Based on the 1934 French comedy film La Kermesse Héroïque, it is set in 1616 in the small Flemish village of Flackenburg, where a Spanish duke and his entourage descend upon the community. Hoping his ruse will force the visitors to depart, the mayor plays dead, but the duke sets his sights on the man's "widow" and begins to woo her.

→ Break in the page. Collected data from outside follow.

(** * Multi-provider AI orchestration: a shallow embedding

    The development embeds the two orchestration modules of the backend,

    - [backend-enhanced/ai_multi_model.py]  (module [MultiModel] below):
      model registry, model selection, sequential failover with the usage
      ledger, cost estimation and statistics;
    - [backend-enhanced/ai_orchestrator.py] (module [Orchestrator] below):
      task routing, the parallel and the sequential protocol of
      [process_task], response parsing and confidence scoring;

    and proves or refutes the properties stated for them.

    Conventions.  A Python [str] is a Rocq [string], its characters lying
    below 256; the strings inside a decoded JSON document, which an escape
    can take beyond 255, are lists of code points.  A Python [int] is a [Z].
    In [ai_orchestrator.py] a Python [float] is a binary64 value: the
    rational it denotes, an infinity or NaN.  In [ai_multi_model.py], whose
    floats are costs and scores combined by arithmetic, a [float] is the
    rational number it denotes ([Q]) and the arithmetic is exact.  A call
    that can raise returns a sum whose left injection carries the
    exception.  Calls to the provider SDKs are answered by an oracle, and
    the calls made are logged. *)

From Stdlib Require Import ZArith QArith Qround String Ascii List Bool Lia.
From Stdlib Require Import Permutation Sorted.
From stdpp Require Import gmap strings list fin_maps.

Open Scope string_scope.
Open Scope Z_scope.

(** ** Python built-ins used by the source *)

Module Py.

(** [len(s)] *)
Definition len (s : string) : Z := Z.of_nat (String.length s).

(** [s.startswith(p)] *)
Fixpoint startswith (p s : string) : bool :=
  match p, s with
  | EmptyString, _ => true
  | String a p', String b s' => if Ascii.eqb a b then startswith p' s' else false
  | String _ _, EmptyString => false
  end.

(** Lowest offset at which [sub] occurs in [s]. *)
Fixpoint index_of (sub s : string) : option nat :=
  if startswith sub s then Some O
  else match s with
       | EmptyString => None
       | String _ s' => option_map S (index_of sub s')
       end.

(** Drop the first [n] characters. *)
Fixpoint skip (n : nat) (s : string) : string :=
  match n, s with
  | O, _ => s
  | S n', String _ s' => skip n' s'
  | S _, EmptyString => EmptyString
  end.

(** Keep the first [n] characters. *)
Fixpoint keep (n : nat) (s : string) : string :=
  match n, s with
  | O, _ => EmptyString
  | S n', String a s' => String a (keep n' s')
  | S _, EmptyString => EmptyString
  end.

(** [s.find(sub, start)] for [start >= 0]: the lowest index [>= start] at
    which [sub] occurs, [-1] when there is none. *)
Definition find (s sub : string) (start : Z) : Z :=
  if len s <? start then -1
  else match index_of sub (skip (Z.to_nat start) s) with
       | Some i => start + Z.of_nat i
       | None => -1
       end.

(** [sub in s] on strings. *)
Definition contains (s sub : string) : bool :=
  match index_of sub s with Some _ => true | None => false end.

(** A slice bound as Python normalises it: a negative bound counts from
    the end, and the result is clamped to [0, len]. *)
Definition clamp (n i : Z) : Z :=
  let j := if i <? 0 then i + n else i in
  Z.max 0 (Z.min n j).

(** [s[a:b]] *)
Definition slice (s : string) (a b : Z) : string :=
  let n := len s in
  let lo := clamp n a in
  let hi := clamp n b in
  keep (Z.to_nat (hi - lo)) (skip (Z.to_nat lo) s).

(** [c.isspace()] for a character below 256:
    TAB LF VT FF CR, FS GS RS US, SPACE, NEL and NBSP. *)
Definition isspace (c : ascii) : bool :=
  let n := N_of_ascii c in
  ((9 <=? n) && (n <=? 13) || (28 <=? n) && (n <=? 32)
   || (n =? 133) || (n =? 160))%N.

Fixpoint lstrip (s : string) : string :=
  match s with
  | String c s' => if isspace c then lstrip s' else s
  | EmptyString => EmptyString
  end.

Fixpoint rstrip (s : string) : string :=
  match s with
  | EmptyString => EmptyString
  | String c s' =>
      match rstrip s' with
      | EmptyString => if isspace c then EmptyString else String c EmptyString
      | t => String c t
      end
  end.

(** [s.strip()] *)
Definition strip (s : string) : string := rstrip (lstrip s).

(** A dict as an association list in insertion order, keys unique. *)
Section Dict.
Context {K V : Type} (eqb : K -> K -> bool).

(** [d.get(k)] / [k in d] / [d[k]] *)
Fixpoint dict_get (d : list (K * V)) (k : K) : option V :=
  match d with
  | [] => None
  | (k', v) :: d' => if eqb k k' then Some v else dict_get d' k
  end.

(** [d[k] = v]: an existing key keeps its position. *)
Fixpoint dict_set (d : list (K * V)) (k : K) (v : V) : list (K * V) :=
  match d with
  | [] => [(k, v)]
  | (k', v') :: d' =>
      if eqb k k' then (k, v) :: d' else (k', v') :: dict_set d' k v
  end.
End Dict.

(** [l.sort(key=key, reverse=True)]: the stable sort into descending key
    order; elements with equal keys keep their relative order. *)
Section Sort.
Context {A : Type} (key : A -> Q).

Fixpoint insert_desc (x : A) (l : list A) : list A :=
  match l with
  | [] => [x]
  | y :: l' =>
      if Qle_bool (key y) (key x) then x :: y :: l'
      else y :: insert_desc x l'
  end.

Fixpoint sort_desc (l : list A) : list A :=
  match l with
  | [] => []
  | x :: l' => insert_desc x (sort_desc l')
  end.
End Sort.

(** A Python [float]: a binary64 value.  A finite one is the rational it
    denotes, in lowest terms; negative zero is not told from zero. *)
Inductive float :=
| Fin (q : Q)
| PInf     (** [inf] *)
| NInf     (** [-inf] *)
| NaN.     (** [nan] *)

(** [a < b] on floats: false as soon as one of them is [nan]. *)
Definition float_ltb (a b : float) : bool :=
  match a, b with
  | NaN, _ | _, NaN => false
  | Fin x, Fin y => negb (Qle_bool y x)
  | Fin _, PInf => true
  | Fin _, NInf => false
  | PInf, _ => false
  | NInf, NInf => false
  | NInf, _ => true
  end.

(** [a <= b] *)
Definition float_leb (a b : float) : bool :=
  match a, b with
  | NaN, _ | _, NaN => false
  | Fin x, Fin y => Qle_bool x y
  | Fin _, PInf => true
  | Fin _, NInf => false
  | PInf, PInf => true
  | PInf, _ => false
  | NInf, _ => true
  end.

(** [a > b] *)
Definition float_gtb (a b : float) : bool := float_ltb b a.

Definition float_lt (a b : float) : Prop := float_ltb a b = true.
Definition float_le (a b : float) : Prop := float_leb a b = true.

(** [n / d] rounded to an integer, a tie going to the even one; for
    [0 <= n] and [0 < d]. *)
Definition round_half_even (n d : Z) : Z :=
  let q := n / d in
  match 2 * (n mod d) ?= d with
  | Lt => q
  | Gt => q + 1
  | Eq => if Z.even q then q else q + 1
  end.

(** The binary64 value nearest to [n / d], for [0 < n] and [0 < d], a tie
    going to the even significand; [None] when that value is beyond the
    largest float.  With [k] the binary exponent of [n / d], the spacing of
    the floats around it is [2 ^ e] for [e = max (k - 52) (-1074)]. *)
Definition nearest_double (n d : Z) : option Q :=
  let k0 := Z.log2 n - Z.log2 d in
  let reaches := if 0 <=? k0 then d * 2 ^ k0 <=? n else d <=? n * 2 ^ (- k0) in
  let k := if reaches then k0 else k0 - 1 in
  let e := Z.max (k - 52) (-1074) in
  let m := if 0 <=? e then round_half_even n (d * 2 ^ e)
           else round_half_even (n * 2 ^ (- e)) d in
  if (971 <? e) || ((e =? 971) && (2 ^ 53 <=? m)) then None
  else Some (if 0 <=? e then inject_Z (m * 2 ^ e)
             else Qred (m # Z.to_pos (2 ^ (- e)))).

(** The rational [q] as a float: the nearest binary64 value, an infinity
    beyond the largest one.  This is how a decimal numeral is read. *)
Definition double (q : Q) : float :=
  match Qnum q with
  | 0 => Fin 0
  | Zpos n =>
      match nearest_double (Zpos n) (Zpos (Qden q)) with
      | Some x => Fin x
      | None => PInf
      end
  | Zneg n =>
      match nearest_double (Zpos n) (Zpos (Qden q)) with
      | Some x => Fin (- x)
      | None => NInf
      end
  end.

(** [float(n)] on an [int]: the nearest binary64 value; [None] stands for
    [OverflowError]. *)
Definition float_of_int (n : Z) : option float :=
  match double (inject_Z n) with
  | Fin x => Some (Fin x)
  | _ => None
  end.

(** [max(l, key=key)] on a non-empty list, the keys being floats: a later
    element replaces the running maximum only when its key is strictly
    greater, which it never is when either key is [nan]. *)
Section Max.
Context {A : Type} (key : A -> float).

Definition max_step (best x : A) : A :=
  if float_gtb (key x) (key best) then x else best.

Definition max_by (x : A) (l : list A) : A := fold_left max_step l x.
End Max.

End Py.

(** ** [ai_multi_model.py] *)

Module MultiModel.

(** [class ModelType(str, Enum)] *)
Inductive ModelType := VISION | AUDIO | ANALYSIS | SUMMARY | CODE.

(** [class ModelProvider(str, Enum)] *)
Inductive ModelProvider := ANTHROPIC | OPENAI | GOOGLE.

Definition ModelProvider_value (p : ModelProvider) : string :=
  match p with
  | ANTHROPIC => "anthropic"
  | OPENAI => "openai"
  | GOOGLE => "google"
  end.

Definition ModelType_eqb (a b : ModelType) : bool :=
  match a, b with
  | VISION, VISION | AUDIO, AUDIO | ANALYSIS, ANALYSIS
  | SUMMARY, SUMMARY | CODE, CODE => true
  | _, _ => false
  end.

(** [@dataclass class ModelConfig] *)
Record ModelConfig := mkModelConfig {
  provider : ModelProvider;
  model_id : string;
  max_tokens : Z;
  temperature : Q;
  cost_per_1k_tokens : Q;
  speed_score : Z;
  quality_score : Z;
  is_available : bool
}.

Definition Registry := list (ModelType * list ModelConfig).

(** [MODEL_REGISTRY] *)
Definition MODEL_REGISTRY : Registry :=
  [ (VISION,
     [ mkModelConfig ANTHROPIC "claude-3-5-sonnet-20241022" 4096 0.7 0.003 8 10 true;
       mkModelConfig OPENAI "gpt-4-vision-preview" 4096 0.7 0.01 6 9 true;
       mkModelConfig GOOGLE "gemini-pro-vision" 4096 0.7 0.00025 9 8 true ]);
    (AUDIO,
     [ mkModelConfig OPENAI "whisper-1" 0 0.7 0.006 7 10 true ]);
    (ANALYSIS,
     [ mkModelConfig ANTHROPIC "claude-3-opus-20240229" 4096 0.5 0.015 6 10 true;
       mkModelConfig OPENAI "gpt-4-turbo-preview" 4096 0.5 0.01 8 9 true;
       mkModelConfig GOOGLE "gemini-1.5-pro-latest" 8192 0.5 0.00125 9 8 true ]);
    (SUMMARY,
     [ mkModelConfig ANTHROPIC "claude-3-haiku-20240307" 4096 0.3 0.00025 10 8 true;
       mkModelConfig OPENAI "gpt-3.5-turbo-16k" 4096 0.3 0.0015 9 7 true;
       mkModelConfig GOOGLE "gemini-pro" 4096 0.3 0.00025 9 7 true ]);
    (CODE,
     [ mkModelConfig ANTHROPIC "claude-3-5-sonnet-20241022" 4096 0.0 0.003 8 10 true;
       mkModelConfig OPENAI "gpt-4" 4096 0.0 0.03 7 9 true ]) ].

(** [AIOrchestrator._select_models]: the registry entry of the type ([[]]
    when it has none), filtered by availability and cost, then sorted by
    the preference. *)
Definition _select_models (registry : Registry) (model_type : ModelType)
    (prefer_speed prefer_quality : bool) (max_cost : option Q) : list ModelConfig :=
  let models := default [] (Py.dict_get ModelType_eqb registry model_type) in
  let available :=
    List.filter (fun m => is_available m
                          && match max_cost with
                             | None => true
                             | Some max_cost => Qle_bool (cost_per_1k_tokens m) max_cost
                             end) models in
  match available with
  | [] => []
  | _ =>
      if prefer_speed then
        Py.sort_desc (fun m => inject_Z (speed_score m)) available
      else if prefer_quality then
        Py.sort_desc (fun m => inject_Z (quality_score m)) available
      else
        Py.sort_desc (fun m => (inject_Z (quality_score m + speed_score m) / 2)%Q)
                     available
  end.

(** The performance-tracking fields of [AIOrchestrator]: the usage ledger. *)
Record Ledger := mkLedger {
  request_count : gmap string Z;
  error_count : gmap string Z;
  total_cost : Q
}.

(** [AIOrchestrator.__init__] *)
Definition init : Ledger := mkLedger ∅ ∅ 0.

(** [f"{config.provider.value}/{config.model_id}"] *)
Definition ledger_key (config : ModelConfig) : string :=
  ModelProvider_value (provider config) ++ "/" ++ model_id config.

(** [AIOrchestrator._track_success] *)
Definition _track_success (self : Ledger) (config : ModelConfig) : Ledger :=
  let key := ledger_key config in
  mkLedger (<[key := default 0 (request_count self !! key) + 1]> (request_count self))
           (error_count self) (total_cost self).

(** [AIOrchestrator._track_error] *)
Definition _track_error (self : Ledger) (config : ModelConfig) : Ledger :=
  let key := ledger_key config in
  mkLedger (request_count self)
           (<[key := default 0 (error_count self !! key) + 1]> (error_count self))
           (total_cost self).

(** The amount [_estimate_cost] computes. *)
Definition cost_of (prompt response : string) (config : ModelConfig) : Q :=
  let total_tokens := (inject_Z (Py.len prompt + Py.len response) / 4)%Q in
  ((total_tokens / 1000) * cost_per_1k_tokens config)%Q.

Harold Arlen was approached to write the score, but the task ultimately fell to Van Heusen and Burke. Bing Crosby was providing much of the financing for the production and had great faith in the songwriting team, who had written several of his hits, despite the fact their previous theatrical collaboration, Nellie Bly (1946), had been a critical and commercial flop. George Oppenheimer, one of the book's original co-writers, withdrew from the project during pre-Broadway tryouts in Philadelphia, and Dorothy Fields joined her brother Herbert to help with rewrites. Eventually all their work was discarded by Sturges, who replaced Bretaigne Windust as director and completely reworked the book before the show reached California for a series of stagings by light opera companies prior to the New York City opening. Choreographer Jack Cole was replaced by Helen Tamiris, and several cast changes were made before the troubled production finally limped to Broadway.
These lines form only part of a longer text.